釜ケ崎のキリスト教の活動の歴史は長く、その端緒は30年代までさかのぼることができる。60年代までは主としてカトリックおよびプロテスタントの外国人宣教師によって、スラムとしての釜ケ崎が「発見」された時期といえる。この時期、キリスト教を基盤にした医療や保育の施設が形成される一方で、積極的な布教活動を行う教会も形成されるなど、様々なアプローチが混在していた。
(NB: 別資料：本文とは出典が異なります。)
(* ===== verification/Latency.v ===== *)
(** * What the vote arrival latency measures ([analytics_live.sql.go], [pkg/db/consensus_store.go])

    The query subtracts the start of the round from the time of the vote; both
    columns are clock readings of the store that last wrote the round. *)

From S2P Require Import Prelude GoNum GoText Deps Rounds Types Analytics Schema Store Relational Queries.
Local Open Scope Z_scope.

Section Latency.
Context `{F : SqlFunctions} `{BL : ButilsLaws} `{CL : CometLaws}.
Implicit Types (d : Tables) (rd : RoundData).

(** The seconds between the store's clock readings for a round and for one of its votes. *)
Definition write_elapsed (now : Z) (clock : string -> Z -> Z) (a : string) (t : Z) : option gofloat :=
  arrival_secs (Some (clock a t)) (Some now).

Lemma arrival_group d minH maxH row : row ∈ GetVoteArrivalByHeight d minH maxH ->
  exists ps : list ((VoteKey * VoteRow) * ((Z * Z) * RoundRow)), ps <> [] /\
    (forall p, p ∈ ps -> p.1 ∈ s_votes d /\ p.2 ∈ s_rounds d /\ height_in minH maxH p.1.1.1.1.1 = true /\
       p.1.1.1.1.1 = p.2.1.1 /\ p.1.1.1.1.2 = p.2.1.2 /\ p.1.1.1.2 = ar_HexAddress row /\ p.1.1.2 = ar_VoteType row) /\
    ar_Samples row = count ps /\
    let secs := omap (fun p => arrival_secs (vt_Timestamp p.1.2) (rd_StartTime p.2.2)) ps in
    ar_AvgSecs row = VFloat (match secs with [] => f64_zero | _ => sql_avg secs end) /\
    ar_MaxSecs row = VFloat (default f64_zero (sql_fmax secs)).
Proof.
  unfold GetVoteArrivalByHeight. intros ([[a t] ps] & -> & [Hps Hk]%group_by_elem)%list_elem_of_fmap.
  cbn [fst snd] in Hps, Hk. exists ps. split_and!; try done.
  - apply list_elem_of_fmap in Hk as (p & E & Hp). intros ->. symmetry in Hps.
    assert (Hin : p ∈ []) by (rewrite <-Hps; by apply list_elem_of_filter). set_solver.
  - intros p Hp. rewrite Hps in Hp. apply list_elem_of_filter in Hp as [[= <- <-] Hp].
    apply list_elem_of_filter in Hp as [(Hh & _) Hp].
    apply list_elem_of_bind in Hp as (v & (r & -> & Hr)%list_elem_of_fmap & Hv).
    apply list_elem_of_filter in Hr as [Hj Hr]. apply andb_true_iff in Hj as [H1%Z.eqb_eq H2%Z.eqb_eq]. by split_and!.
Qed.

Lemma sql_fmax_same (l : list gofloat) x : Forall (fun y => y = x) l -> l <> [] -> sql_fmax l = Some x.
Proof.
  intros Hl Hne. destruct Hl as [|y l -> Hl]; [done|]. cbn. f_equal. clear Hne. induction Hl as [|y l -> _ IH]; [done|].
  cbn. assert (f_max x x = x) as -> by (unfold f_max; by destruct (f_lt x x)). exact IH.
Qed.

Lemma omap_same {A X} (f : A -> option X) o l : Forall (fun a => f a = o) l ->
  omap f l = match o with Some x => replicate (length l) x | None => [] end.
Proof. induction 1 as [|a l Ha _ IH]; [by destruct o|]. cbn. rewrite Ha, IH. by destruct o. Qed.

(** The arrival latency of a stored vote is the time the store took to write: after
    any successful [StoreRoundData] every sample of a validator's vote of that height is
    the time from the clock reading the store took for the round to the one it took
    for the vote, whatever was in the database and whenever the vote was seen. *)
Theorem arrival_measures_the_writer d now clock h r rd a t b row
    (Hh : has_height d h = true) (Hp : has_validator_opt d (head (set_range (Proposers rd))) = true)
    (Ha : has_validator d a = true) (Hb : rd_vote rd a t = Some b)
    (Hother : forall r', r' <> r -> t_votes d !! (h, r', a, t) = None)
    (Hrow : row ∈ GetVoteArrivalByHeight (StoreRoundData now clock h r rd d).2 h h)
    (Hra : ar_HexAddress row = a) (Hrt : ar_VoteType row = t) :
  let elapsed := write_elapsed now clock a t in
  0 < ar_Samples row /\ ar_MaxSecs row = VFloat (default f64_zero elapsed) /\
  ar_AvgSecs row = VFloat (match elapsed with Some s => sql_avg (replicate (Z.to_nat (ar_Samples row)) s) | None => f64_zero end).
Proof.
  intros elapsed. pose proof (StoreRoundData_effect now clock h r rd d) as He. rewrite Hh, Hp in He. cbn [andb] in He.
  destruct He as (d' & He & Hd' & Hlook). rewrite He in Hrow. cbn [snd] in Hrow.
  destruct (arrival_group _ _ _ _ Hrow) as (ps & Hne & Hps & Hn & Havg & Hmax).
  assert (Hsame : Forall (fun p => arrival_secs (vt_Timestamp p.1.2) (rd_StartTime p.2.2) = elapsed) ps).
  { apply Forall_forall. intros [[[[[vh vr] va] vt] vrow] [[rh rr] rrow]] Hp'. specialize (Hps _ Hp'). cbn in Hps.
    destruct Hps as (Hv & Hr & Hin & E1 & E2 & E3 & E4). unfold height_in in Hin.
    assert (vh = h) as -> by lia. subst rh rr va vt. rewrite Hra, Hrt in *.
    apply elem_of_map_to_list in Hv, Hr. rewrite Hlook, Ha, Hb in Hv.
    destruct (decide (vr = r)) as [->|Hne'].
    - rewrite bool_decide_eq_true_2 in Hv by done. cbn in Hv. injection Hv as <-.
      rewrite Hd' in Hr. cbn in Hr. rewrite lookup_insert_eq in Hr. injection Hr as <-. done.
    - rewrite bool_decide_eq_false_2 in Hv by naive_solver. cbn in Hv. by rewrite Hother in Hv. }
  rewrite (omap_same _ _ _ Hsame) in Havg, Hmax. rewrite Hn, Hmax, Havg. unfold count.
  rewrite Nat2Z.id. destruct ps as [|p ps]; [done|]. destruct elapsed as [s|]; [|split_and!; [cbn; lia|done|done]].
  split_and!; [cbn; lia| |done]. rewrite (sql_fmax_same _ s); [done| |done].
  apply Forall_forall. by intros x [-> _]%elem_of_replicate.
Qed.
End Latency.

(** ** A vote stored one second after its round *)

Section LatencyExamples.
#[local] Instance plain_sql : SqlFunctions := {|
  sql_round x _ := x; sql_avg l := default f64_zero (head l); sql_time t := VTime t;
  sql_datetime _ _ := None; sql_julianday t := Some (f64_of_Z t) |}.

Lemma arrival_measures_the_writer_witness : exists row,
  row ∈ GetVoteArrivalByHeight (StoreRoundData (B := ref_butils) (C := ref_comet) 200 (fun _ _ => 201) 5 0 w_round (w_fill [5])).2 5 5 /\
  ar_MaxSecs row = VFloat (Fin (86400 # 1)).
Proof.
  eexists. split; [|refine (eq_trans (proj1 (proj2 (arrival_measures_the_writer (BL := ref_butils_laws) (CL := ref_comet_laws)
    (w_fill [5]) 200 (fun _ _ => 201) 5 0 w_round "78" 2 w_block (mkArrivalRow "78" 2 1 (VFloat (Fin (86400 # 1))) (VFloat (Fin (86400 # 1))))
    eq_refl eq_refl eq_refl eq_refl _ _ eq_refl eq_refl))) _)].
  - vm_compute. left.
  - intros r' _. vm_compute. reflexivity.
  - vm_compute. left.
  - vm_compute. reflexivity.
Defined.
End LatencyExamples.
60年代後半になり、これまで個別に釜ケ崎に関わってきた牧師、宣教師らの協働が進んだ。70年、クリスチャンの超教派組織「釜ヶ崎協友会」(現在は釜ヶ崎キリスト教協友会)が結成された。釜ヶ崎キリスト教協友会は布教を目的とせず、「人を人として」をモットーに、釜ケ崎の人権向上、福祉基盤の形成に尽力してきた。釜ケ崎に暮らす人々の憩いのスペースとなっている「ふるさとの家」や、アルコール依存症者の克服支援をしている「喜望の家」、無料宿泊施設を経営する「出会いの家」、子どもたちの遊び場・学び場を提供する「こどもの里」「山王こどもセンター」など、釜ヶ崎キリスト教協友会には釜ケ崎における重要な福祉資源が連なっている。
バブル経済崩壊以降、釜ケ崎は深刻なホームレス問題を経験するようになった。こうした状況の変化は釜ケ崎におけるキリスト教の活動にも大きな変化をもたらした。とりわけ90年代後半以降は「釜ヶ崎キリスト教協友会」とは異なるスタンスでキリスト教への入信を重視する複数の教会・団体がホームレス伝道を開始するようになった。これら新規に参入してきた教会・団体は、いずれも「伝道集会」という食事の提供を伴った集会を行っている。
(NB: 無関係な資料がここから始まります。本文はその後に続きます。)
(** Neither the user nor a panic. *)
Definition unattended (l : Label) : Prop := l <> LQuit /\ l <> LPanic /\ l <> LCrash.

Definition display_inv s : Prop := forall x, at_pc s x = Some SDisplay -> exists t, x = ByPanic t.

Lemma display_inv_step s s' : display_inv s -> step_where cfg (fun _ => True) s s' -> display_inv s'.
Proof.
  intros Hi (l & _ & Hst) y. destruct Hst as [s t todo|s t|s t|s t|s t|s t b|s|s|s|s|s x l s' _ Hst]; try apply Hi.
  - rewrite at_move. case_decide as E; [by exists t|apply Hi].
  - rewrite at_move. case_decide; [done|apply Hi].
  - rewrite at_move. case_decide; [done|apply Hi].
  - destruct (decide (y = x)) as [->|Hne]; [|rewrite (stop_other _ _ _ _ _ Hst) by done; apply Hi].
    destruct Hst; rewrite at_move, decide_True; done.
Qed.

(** Only the display's end lets [Start] go on. *)
Definition showing s : Prop := l_display s = Running /\ at_pc s ByMain = None /\ l_crashed s = false /\ no_panic s /\ display_inv s.

Lemma showing_step s s' : showing s -> step_where cfg unattended s s' -> showing s'.
Proof.
  intros (Hd & Hm & Hc & Hn & Hi) (l & (Hl1 & Hl2 & Hl3) & Hst).
  assert (Hi' : display_inv s') by (apply (display_inv_step s); [done|by exists l]).
  unfold showing. destruct Hst as [s t todo|s t|s t|s t|s t|s t b|s _ _ H|s|s|s _ _ H|s x l s' _ Hst]; try done; try (by split_and!).
  - split_and!; [done|by rewrite at_move, decide_False|done| |done]. intros t. rewrite at_move, decide_False by done. apply Hn.
  - congruence.
  - assert (Hxm : x <> ByMain) by (intros ->; destruct Hst; congruence).
    assert (Hxp : forall t, ByPanic t <> x) by (intros t <-; destruct Hst; by rewrite Hn in *).
    split_and!; [|by rewrite (stop_other _ _ _ _ _ Hst)| |intros t; by rewrite (stop_other _ _ _ _ _ Hst)|done].
    + destruct Hst as [s H|s H|s H|s H|s H Hr|s H|b s H]; try done; [|by cbn; destruct (server_built cfg s)].
      apply Hi in H as [t ->]. by destruct (Hxp t).
    + destruct Hst as [s H|s H|s H|s H|s H Hr|s H|b s H]; try done. cbn. by destruct (server_built cfg s).
Qed.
90年代後半以降に、釜ケ崎においてキリスト教の布教活動が急増した背景として労働運動の影響力低下を指摘することができる。釜ケ崎が労働力を供給する寄せ場として十分に機能していた時代、労働運動が日雇労働者を支える主たる担い手であった。かつて労働運動の担い手たちは、キリスト教の布教行為を日雇労働者の被抑圧状況から目を逸らすものとして糾弾していた。しかし、現役の労働者が減り、自前で食事を摂ることができないホームレスが増加するようになり、労働運動の担い手たちはキリスト教の布教行為を公然と批判することがなくなった。こうして近年、キリスト教を布教する際の障壁が取り払われるようになったと考えられる。
もう一つの理由として韓国系プロテスタント教会の台頭を指摘することができる。これらの多くは90年代以降に韓国からやってきた福音派ないしペンテコステ派に分類される教会である。釜ケ崎で活動する韓国系プロテスタント教会は「日本人の福音化」を目指して来日するも、思うように教会形成できなかったケースが目立つ。そうした中、韓国人牧師たちは偶発的に釜ケ崎と接触するに至り、今日ではしっかりと根を下ろすようになった。日本人の信者形成に苦心してきた韓国系プロテスタント教会にとって、親族との縁が絶たれがちな釜ケ崎の人々は関係を構築しやすい存在だったと考えられる。